"Our greatest responsibility is to be good ancestors."

-Jonas Salk

Friday, September 4, 2009

Stewart Brand Interview at Seed

Stewart Brand has an interview at Seed, pitching his new book "Whole Earth Discipline". As usual Stewart has a lot to say. Don't miss it.

h/t @BoraZ

4 comments:

Hank Roberts said...

Bravo. Thank you.

David B. Benson said...

Right up MT's alley:

Nobelist Krugman eviscerates macroeconomics


with a fine cartoon strip thrown in for free.

Hank Roberts said...

Citation where citation is due:
http://www.wholeearth.com/issue/1010/article/195/we.are.as.gods

("... and might as well get good at it" was the older text)

Here's an excerpt, but clickety link for the whole thing, still worth reading:

----excerpt follows---


WE ARE AS GODS

* By Stewart Brand
* Whole Earth Catalog
* Fall 1968

Print

As unexpected and ungrammatical as a clap of thunder on a sunny day was the opening line of that first Whole Earth Catalog in 1968:
"We are as gods and might as well get good at it."

Credit where it's due: I stole the line. Page one, chapter one of A Runaway World? by British anthropologist Edmund Leach (Oxford, 1968) begins:

Men have become like gods. Isn't it about time that we understood our divinity? Science offers us total mastery over our environment and over our destiny, yet instead of rejoicing we feel deeply afraid. Why should this be? How might these fears be resolved?

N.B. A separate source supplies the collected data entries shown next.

(** In the several-urls mode, with an engine that answers each query with
    one result, the array handed to the callback has one entry for each
    url, whatever the slots hold. *)
Theorem Fetch_children_array_length (engine : Engine) (us : list string)
    (m : option Method) (ps : option Params) (b : JS.Value)
    (qo : option UseQueryOptions) (lc : option React.Node)
    (ec : option React.ErrorView) (w : option bool) (d : JS.Value) :
  (forall qs, List.length (useQueries engine qs) = List.length qs) ->
  Fetch engine (mkProps None (Some us) m ps b qo lc ec w)
  = JS.Returned (React.Children d) ->
  exists items, d = JS.Arr items /\ List.length items = List.length us.
Proof.
  intros Hlen H. unfold Fetch in H. cbn [url urls truthyUrl] in H.
  injection H as H. unfold aggregate in H.
  apply present_children in H as (_ & _ & ->).
  eexists. split; [reflexivity|].
  rewrite length_map, Hlen. unfold multiQueries. apply length_map.
Qed.

Lemma Fetch_children_array_length_witness :
  exists items,
    JS.Arr [JS.Arr [JS.Str "/a"; JS.Str "GET"; JS.Undefined; JS.Undefined];
            JS.Arr [JS.Str "/b"; JS.Str "GET"; JS.Undefined; JS.Undefined]]
    = JS.Arr items
    /\ List.length items = List.length ["/a"; "/b"].
Proof.
  apply (Fetch_children_array_length echoEngine ["/a"; "/b"] None None
           JS.Undefined None None None None).
  - intro qs. simpl. apply length_map.
  - reflexivity.
Defined.

(** With a [url] or with [urls], the function of every query is the
    component's own request for that url, with the method, parameters and
    body of the props, and the remaining options are those of
    [queryOptions]: a [queryFn] given there never runs. *)
Theorem queries_run_the_request (m : Method) (ps : option Params)
    (b : JS.Value) (qo : option UseQueryOptions) :
  (forall u,
     queryFn (singleQuery u m ps b qo)
     = Some (RequestFn u (methodName m) ps b)
     /\ otherOptions (singleQuery u m ps b qo)
        = match qo with Some o => otherOptions o | None => [] end)
  /\ (forall urls,
        map queryFn (multiQueries urls m ps b qo)
        = map (fun u => Some (RequestFn u (methodName m) ps b)) urls
        /\ forall q, In q (multiQueries urls m ps b qo) ->
             otherOptions q
             = match qo with Some o => otherOptions o | None => [] end).
Proof.
  split; [intro u; split; reflexivity|].
  intro urls. split.
  - unfold multiQueries. rewrite map_map. reflexivity.
  - intros q Hin. unfold multiQueries in Hin.
    apply in_map_iff in Hin as (u & <- & _). reflexivity.
Qed.

(** ** The order of the slots *)

Lemma existsb_permutation {A : Type} (f : A -> bool) (l l' : list A) :
  Permutation l l' -> existsb f l = existsb f l'.
Proof.
  intro H. induction H; simpl.
  - reflexivity.
  - now rewrite IHPermutation.
  - destruct (f x), (f y); reflexivity.
  - congruence.
Qed.

Lemma forallb_permutation {A : Type} (f : A -> bool) (l l' : list A) :
  Permutation l l' -> forallb f l = forallb f l'.
Proof.
  intro H. induction H; simpl.
  - reflexivity.
  - now rewrite IHPermutation.
  - destruct (f x), (f y); reflexivity.
  - congruence.
Qed.

Lemma firstError_some_iff (results : list QueryResult) :
  firstError results <> None
  <-> existsb (fun r => match error r with Some _ => true | None => false end)
              results = true.
Proof.
  unfold firstError. rewrite existsb_exists. split.
  - destruct (find _ results) as [r|] eqn:Hf; [|intro H; now contradiction H].
    intros _. apply find_some in Hf as [Hin Hr]. exists r. auto.
  - intros (r & Hin & Hr).
    destruct (find _ results) as [r'|] eqn:Hf.
    + apply find_some in Hf as [_ Hr']. destruct (error r'); [discriminate|].
      discriminate Hr'.
    + pose proof (find_none _ _ Hf r Hin) as Hn. simpl in Hn.
      rewrite Hr in Hn. discriminate Hn.
Qed.

(** Which of the three views the aggregate renders does not depend on the
    order of the slots, under either wait policy; the order only decides
    which error is shown and how the data is arranged. *)
Theorem aggregate_branch_permutation (ec : React.ErrorView) (lc : React.Node)
    (w : bool) (results results' : list QueryResult) :
  Permutation results results' ->
  branchOf (aggregate ec lc w results) = branchOf (aggregate ec lc w results').
Proof.
  intro Hperm.
  assert (Hb : forall rs,
             branchOf (aggregate ec lc w rs)
             = if existsb (fun r => match error r with
                                    | Some _ => true
                                    | None => false
                                    end) rs
               then ErrorBranch
               else if aggregateIsLoading w rs && React.truthy lc
                    then LoadingBranch else SuccessBranch).
  { intro rs. unfold aggregate, present.
    pose proof (firstError_some_iff rs) as Hiff.
    destruct (firstError rs) as [e|].
    - rewrite (proj1 Hiff) by discriminate. apply renderError_branch.
    - destruct (existsb _ rs).
      + exfalso. now apply (proj2 Hiff).
      + destruct (aggregateIsLoading w rs && React.truthy lc); reflexivity. }
  rewrite !Hb.
  rewrite (existsb_permutation _ _ _ Hperm).
  replace (aggregateIsLoading w results') with (aggregateIsLoading w results);
    [reflexivity|].
  unfold aggregateIsLoading. destruct w.
  - now apply existsb_permutation.
  - now apply forallb_permutation.
Qed.

Lemma aggregate_branch_permutation_witness :
  branchOf (aggregate DefaultError defaultLoading false
              [observe Loading; observe (Failed (JS.newError "boom"))])
  = branchOf (aggregate DefaultError defaultLoading false
                [observe (Failed (JS.newError "boom")); observe Loading]).
Proof.
  apply (aggregate_branch_permutation DefaultError defaultLoading false
           [observe Loading; observe (Failed (JS.newError "boom"))]
           [observe (Failed (JS.newError "boom")); observe Loading]).
  apply perm_swap.
Defined.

Leach's book was based on his 1967 Reith Lectures broadcast on the BBC. With their bold optimism, the lectures were highly popular and also ferociously criticized in academe and the press. Alistair Cooke predicted in the Chicago Sun-Times, "Leach has suddenly come roaring up in England and no doubt will soon explode here, as middle-aged hero of the rebel young." So far as I know, I was the only rebel youngster (then age 30) to respond, but my rebroadcast of Leach's line did have a certain explosive effect. The Whole Earth Catalog also borrowed some of Leach's attitude, evident in paragraphs of his such as:

By participating in history instead of standing by to watch we shall at least be able to enjoy the present. The cult of scientific detachment and the orderly fragmented way of living that goes with it, serve only to isolate the human individual from his environment and from his neighbors they reduce him to a lonely, impotent and terrified observer of a runaway world. A more positive attitude to change will not mean that you will always feel secure; it will just give you a sense of purpose. You should read your Homer. Gods who manipulate the course of destiny are no more likely to achieve their private ambitions than are men who suffer the slings and arrows of outrageous fortune; but gods have much more fun!

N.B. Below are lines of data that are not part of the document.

(** * bit-rotate: one-bit rotation of a whole file

    A shallow embedding of [hexegic.cpp]: the command-line program
    [rotate <left|right> <in-file> <out-file>], its instruction parser, the
    streaming rotation over a [std::ifstream] / [std::ofstream] pair, and
    [main].  Stream and C-library calls are modelled by explicit state
    passing; 8-bit values are integers reduced modulo 256. *)

From Stdlib Require Import ZArith List Bool String Ascii Lia.
From Stdlib Require Import Strings.Byte.
Import ListNotations.

Local Open Scope Z_scope.

(** ** Outcomes of running C++ code

    A call either finishes with a value, runs into undefined behaviour
    (here: overflow of a signed [int]), or, for the fuelled loops below,
    stops because the fuel ran out.  The theorems show that the last case
    never happens for the fuel [rotate] provides. *)

Inductive outcome (A : Type) : Type :=
| Finished (a : A)
| UndefinedBehaviour
| OutOfFuel.

Arguments Finished {A} a.
Arguments UndefinedBehaviour {A}.
Arguments OutOfFuel {A}.

Definition outcome_map {A B : Type} (f : A -> B) (o : outcome A) : outcome B :=
  match o with
  | Finished a => Finished (f a)
  | UndefinedBehaviour => UndefinedBehaviour
  | OutOfFuel => OutOfFuel
  end.

Definition outcome_bind {A B : Type} (o : outcome A) (f : A -> outcome B) : outcome B :=
  match o with
  | Finished a => f a
  | UndefinedBehaviour => UndefinedBehaviour
  | OutOfFuel => OutOfFuel
  end.

(** ** 8-bit unsigned values *)

Module U8.

(** Conversion of an [int] to [uint8_t]. *)
Definition of_int (z : Z) : Z := z mod 256.

(** The value of a stored byte, 0..255. *)
Definition of_byte (b : byte) : Z := Z.of_N (Byte.to_N b).

(** The byte holding a [uint8_t]/[char] value. *)
Definition to_byte (z : Z) : byte :=
  match Byte.of_N (Z.to_N (z mod 256)) with
  | Some b => b
  | None => x00
  end.

(** [(x << r) | (x >> (8 - r))] computed in [int] and converted back. *)
Definition rotl_by (x r : Z) : Z :=
  of_int (Z.lor (Z.shiftl x r) (Z.shiftr x (8 - r))).

Definition rotr_by (x r : Z) : Z :=
  of_int (Z.lor (Z.shiftr x r) (Z.shiftl x (8 - r))).

(** [std::rotl<uint8_t>(x, s)]: with [r = s % 8], [x] when [r] is 0,
    the left rotation by [r] when positive and the right rotation by
    [-r] when negative. *)
Definition rotl (x s : Z) : Z :=
  let r := Z.rem s 8 in
  if r =? 0 then x
  else if 0 <? r then rotl_by x r
  else rotr_by x (- r).

(** [std::rotr<uint8_t>(x, s)]. *)
Definition rotr (x s : Z) : Z :=
  let r := Z.rem s 8 in
  if r =? 0 then x
  else if 0 <? r then rotr_by x r
  else rotl_by x (- r).

End U8.

(** ** The instruction *)

Inductive Instruction : Type :=
| LEFT
| RIGHT.

Definition Instruction_eqb (a b : Instruction) : bool :=
  match a, b with
  | LEFT, LEFT | RIGHT, RIGHT => true
  | _, _ => false
  end.

(** ** C strings

    An argument string is the characters of a [string] followed by the
    terminating NUL; a NUL inside the [string] ends it early, as it would
    in memory. *)

Module CStr.

Definition NUL : ascii := Ascii.zero.

(** The character under the pointer, the terminator at the end. *)
Definition deref (s : string) : ascii :=
  match s with
  | EmptyString => NUL
  | String c _ => c
  end.

Definition next (s : string) : string :=
  match s with
  | EmptyString => EmptyString
  | String _ s' => s'
  end.

(** [strnlen(s, maxlen)]. *)
Fixpoint strnlen (s : string) (maxlen : nat) : nat :=
  match maxlen with
  | O => O
  | S m =>
      if Ascii.eqb (deref s) NUL then O
      else S (strnlen (next s) m)
  end.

Where the Whole Earth Catalog diverged from Leach's admirable program was in an area which Student Stewart Brand (1960s) scopes out a California grass. still distinguishes America from England and Europe. Leach wrote, "We simply must take charge of our own fate. We must somehow see to it that the decisions which have long-term consequences are taken by men who understand what they are doing and not by bewildered amateurs." By contrast, the rest of Whole Earth's purpose statement went: "So far, remotely done power and glory as via government, big business, formal education, church has succeeded to the point where gross defects obscure actual gains. In response to this dilemma and to these gains a realm of intimate, personal power is developing power of the individual to conduct his own education, find his own inspiration, shape his own environment, and share his adventure with whoever is interested."

In other words, Whole Earth embraced the amateurs rather than deplored them. We rewrote Leach's line to: "We must somehow see to it that the decisions which have long-term consequences are taken by amateurs who understand what they are doing." ....

david lewis said...

Stewart Brand has published an online Afterword to update his book Whole Earth Discipline.

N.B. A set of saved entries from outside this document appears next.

(** * Portfolio ledger and position lifecycle of the trading bot

    A shallow embedding of
      - [agents/utils/portfolio.py]        (class PortfolioManager),
      - [agents/application/paper_trader.py]   (PaperTrader._execute_trade),
      - [agents/application/dry_run_trader.py] (DryRunTrader.maintain_positions,
        the sizing of [one_best_trade], the daily statistics),
      - [agents/utils/trading_config.py]   (balance and daily limits),
      - [agents/utils/performance_analyzer.py] (drawdown, consistency),
    followed by the properties the specification states about them.

    Modelling conventions.
      - Amounts are embedded twice.  In the main development a Python
        [float] is an exact rational ([Q]): it carries the structure of the
        operations (which position is closed, which operand is debited,
        which branch is taken, bounds that rounding preserves) and the
        formulas in exact arithmetic; equalities between amounts are
        stated with [==] ([Qeq]).  Module [B64] embeds [apply_trade] and
        [close_position] on binary64 floats, every operation rounded as
        the code rounds it; the figures the code computes are stated
        there.  The main development has no infinities and no NaN.
      - [price], [size] and [notional] of a trade are numbers in [Trade];
        [RawTrade] is the dict before [float(...)] has converted them.
      - A dict read with [d.get(key, default)] is a record whose fields are
        [option]s; [get] supplies the default.
      - [datetime.now()] and [random.uniform] are inputs of the operation
        that calls them: a clock reading [now] and the drawn numbers.
      - The JSON file behind [storage_path] is part of the manager's state
        ([storage]); [save] overwrites it and [load] reads it. *)

From Stdlib Require Import List String Ascii Bool Arith NArith ZArith QArith Qminmax Lia Lqa.
From Stdlib Require Import DecimalString Floats.
Import ListNotations.

Open Scope string_scope.
Open Scope Q_scope.

(** ** Clock readings and the strings built from them *)

Record datetime : Type := {
  year : N;
  month : N;
  day : N;
  hour : N;
  minute : N;
  second : N;
  microsecond : N
}.

Definition digits (n : N) : string :=
  NilEmpty.string_of_uint (N.to_uint n).

Fixpoint zeros (n : nat) : string :=
  match n with
  | O => EmptyString
  | S k => String "0" (zeros k)
  end.

(** [str.zfill]: pad with zeros on the left up to [width]. *)
Definition zfill (width : nat) (s : string) : string :=
  (zeros (width - String.length s) ++ s)%string.

(** [d.strftime('%Y%m%d_%H%M%S')]: resolution of one second. *)
Definition strftime_Ymd_HMS (d : datetime) : string :=
  (zfill 4 (digits (year d)) ++ zfill 2 (digits (month d)) ++
   zfill 2 (digits (day d)) ++ "_" ++
   zfill 2 (digits (hour d)) ++ zfill 2 (digits (minute d)) ++
   zfill 2 (digits (second d)))%string.

(** [str.upper] on strings of ASCII characters (see [ascii_only]); the
    letters outside ASCII that [str.upper] maps to ASCII letters are not
    modelled. *)
Definition upper_ascii (c : ascii) : ascii :=
  let n := nat_of_ascii c in
  if ((97 <=? n)%nat && (n <=? 122)%nat)%bool then ascii_of_nat (n - 32) else c.

Fixpoint upper (s : string) : string :=
  match s with
  | EmptyString => EmptyString
  | String c r => String (upper_ascii c) (upper r)
  end.

(** [d.get(key, default)]. *)
Definition get {A : Type} (field : option A) (default : A) : A :=
  match field with
  | Some v => v
  | None => default
  end.

(** ** Data model *)

(** The trade dict handed to [apply_trade] and [_execute_trade], once
    [float(...)] has converted its numbers (see [RawTrade] for the dict
    before the conversions, which may raise). *)
Record Trade : Type := {
  trade_event_title : option string;
  trade_market_question : option string;
  trade_side : option string;
  trade_price : option Q;
  trade_size : option Q;
  trade_notional : option Q;
  trade_market_url : option string
}.

(** The position dict built by [apply_trade]. *)
Record Position : Type := {
  id : string;
  event_title : string;
  market_question : string;
  side : string;
  entry_price : Q;
  size_fraction : Q;
  notional : Q;
  qty : Q;
  opened_at : datetime
}.

(** The dict returned by [close_position]. *)
Record Closed : Type := {
  position_id : string;
  closed_side : string;
  closed_entry_price : Q;
  exit_price : Q;
  closed_notional : Q;
  realized_pnl : Q;
  closed_at : datetime
}.

(** The summary dict returned by [mark_to_market]. *)
Record Summary : Type := {
  summary_positions : nat;
  unrealized_pnl : Q;
  summary_balance : Q
}.

(** A field of the persisted document: absent, present with a value the
    conversion ([float(...)], [list(...)]) rejects, or present and
    convertible. *)
Inductive doc_field (A : Type) : Type :=
| Missing : doc_field A
| Bad : doc_field A
| Good : A -> doc_field A.

Arguments Missing {A}.
Arguments Bad {A}.
Arguments Good {A} _.

(** What is found at [storage_path]: no file, a file [json.load] fails on
    (or whose top-level value has no [get]), or a JSON object. *)
Inductive file : Type :=
| Absent : file
| Corrupt : file
| Document (doc_balance : doc_field Q)
           (doc_positions : doc_field (list Position))
           (doc_last_updated : option datetime) : file.

Record PortfolioManager : Type := {
  storage : file;
  current_balance : Q;
  positions : list Position;
  last_updated : datetime;
  _loaded : bool
}.

(** ** PortfolioManager *)

Definition save (now : datetime) (self : PortfolioManager) : PortfolioManager :=
  {| storage := Document (Good (current_balance self))
                         (Good (positions self)) (Some now);
     current_balance := current_balance self;
     positions := positions self;
     last_updated := last_updated self;
     _loaded := _loaded self |}.

Definition load (now : datetime) (self : PortfolioManager) : PortfolioManager :=
  match storage self with
  | Absent => self
  | Corrupt => save now self
  | Document bal pos upd =>
      match bal with
      | Bad => save now self
      | _ =>
          let b := match bal with
                   | Good b => b
                   | _ => current_balance self
                   end in
          match pos with
          | Bad =>
              (* [current_balance] was already assigned when [list(...)] raises *)
              save now {| storage := storage self;
                          current_balance := b;
                          positions := positions self;
                          last_updated := last_updated self;
                          _loaded := _loaded self |}
          | _ =>
              {| storage := storage self;
                 current_balance := b;
                 positions := match pos with
                              | Good l => l
                              | _ => []
                              end;
                 last_updated := get upd (last_updated self);
                 _loaded := true |}
          end
      end
  end.

(** [PortfolioManager(storage_path, initial_balance)]; [disk] is what
    [storage_path] holds when the constructor runs. *)
Definition __init__ (disk : file) (initial_balance : Q) (now : datetime)
  : PortfolioManager :=
  load now {| storage := disk;
              current_balance := initial_balance;
              positions := [];
              last_updated := now;
              _loaded := false |}.

Definition get_balance (self : PortfolioManager) : Q := current_balance self.

Definition get_positions (self : PortfolioManager) : list Position :=
  positions self.

(** The tail of [apply_trade]: debit, append the position, save.  [now] is
    the clock reading the id is made of; the later readings of the same
    call (for [opened_at] and in [save]) are not told apart from it. *)
Definition open_position (trade : Trade) (side0 : string) (price size_fraction0
  notional0 qty0 : Q) (now : datetime) (self : PortfolioManager)
  : PortfolioManager :=
  let position := {| id := ("pos_" ++ strftime_Ymd_HMS now)%string;
                     event_title := get (trade_event_title trade) "Unknown";
                     market_question := get (trade_market_question trade) "Unknown";
                     side := side0;
                     entry_price := price;
                     size_fraction := size_fraction0;
                     notional := notional0;
                     qty := qty0;
                     opened_at := now |} in
  save now {| storage := storage self;
              current_balance := current_balance self - notional0;
              positions := positions self ++ [position];
              last_updated := last_updated self;
              _loaded := _loaded self |}.

Definition apply_trade (trade : Trade) (now : datetime) (self : PortfolioManager)
  : PortfolioManager :=
  let side0 := upper (get (trade_side trade) "") in
  let price := get (trade_price trade) 0.5 in
  let size_fraction0 := get (trade_size trade) 0 in
  if Qle_bool size_fraction0 0 then self
  else
    let notional0 := Qmax 0 (Qmin 1 size_fraction0) * current_balance self in
    if (side0 =? "BUY")%string then
      open_position trade side0 price size_fraction0 notional0
                    (notional0 / Qmax price 0.01) now self
    else if (side0 =? "SELL")%string then
      open_position trade side0 price size_fraction0 notional0
                    (notional0 / Qmax (1 - price) 0.01) now self
    else self.

(** The linear price change of a binary contract, as [mark_to_market],
    [close_position] and [maintain_positions] compute it. *)
Definition change_of (side0 : string) (entry current : Q) : Q :=
  if (side0 =? "BUY")%string then current - entry
  else (1 - current) - (1 - entry).

Definition mark_to_market (current_price : option Q) (self : PortfolioManager)
  : Summary * PortfolioManager :=
  let summary := {| summary_positions := List.length (positions self);
                    unrealized_pnl := 0;
                    summary_balance := current_balance self |} in
  match current_price, positions self with
  | None, _ => (summary, self)
  | _, [] => (summary, self)
  | Some p, _ =>
      let unrealized :=
        fold_left (fun acc pos =>
                     acc + notional pos * change_of (side pos) (entry_price pos) p)
                  (positions self) 0 in
      ({| summary_positions := summary_positions summary;
          unrealized_pnl := unrealized;
          summary_balance := summary_balance summary |}, self)
  end.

Brand is now touting the gibberish of the climate denier Garth Paltridge, a man who Brand tells us is a "sensible skeptic". An example of how sensible Paltridge is can be found in the introduction to his book The Climate Caper where he says IPCC scientists are the worst thing that has happened to science itself in the last several hundred years, because they are so corrupt and their work is so shoddy.

Brand's most trusted scientific source on climate, i.e. Lovelock, apparently now believes global warming has slowed or even stopped. I wrote up a post with more details on this for The Energy Collective Stewart Brand: Fearless Follower of Lovelock, not science.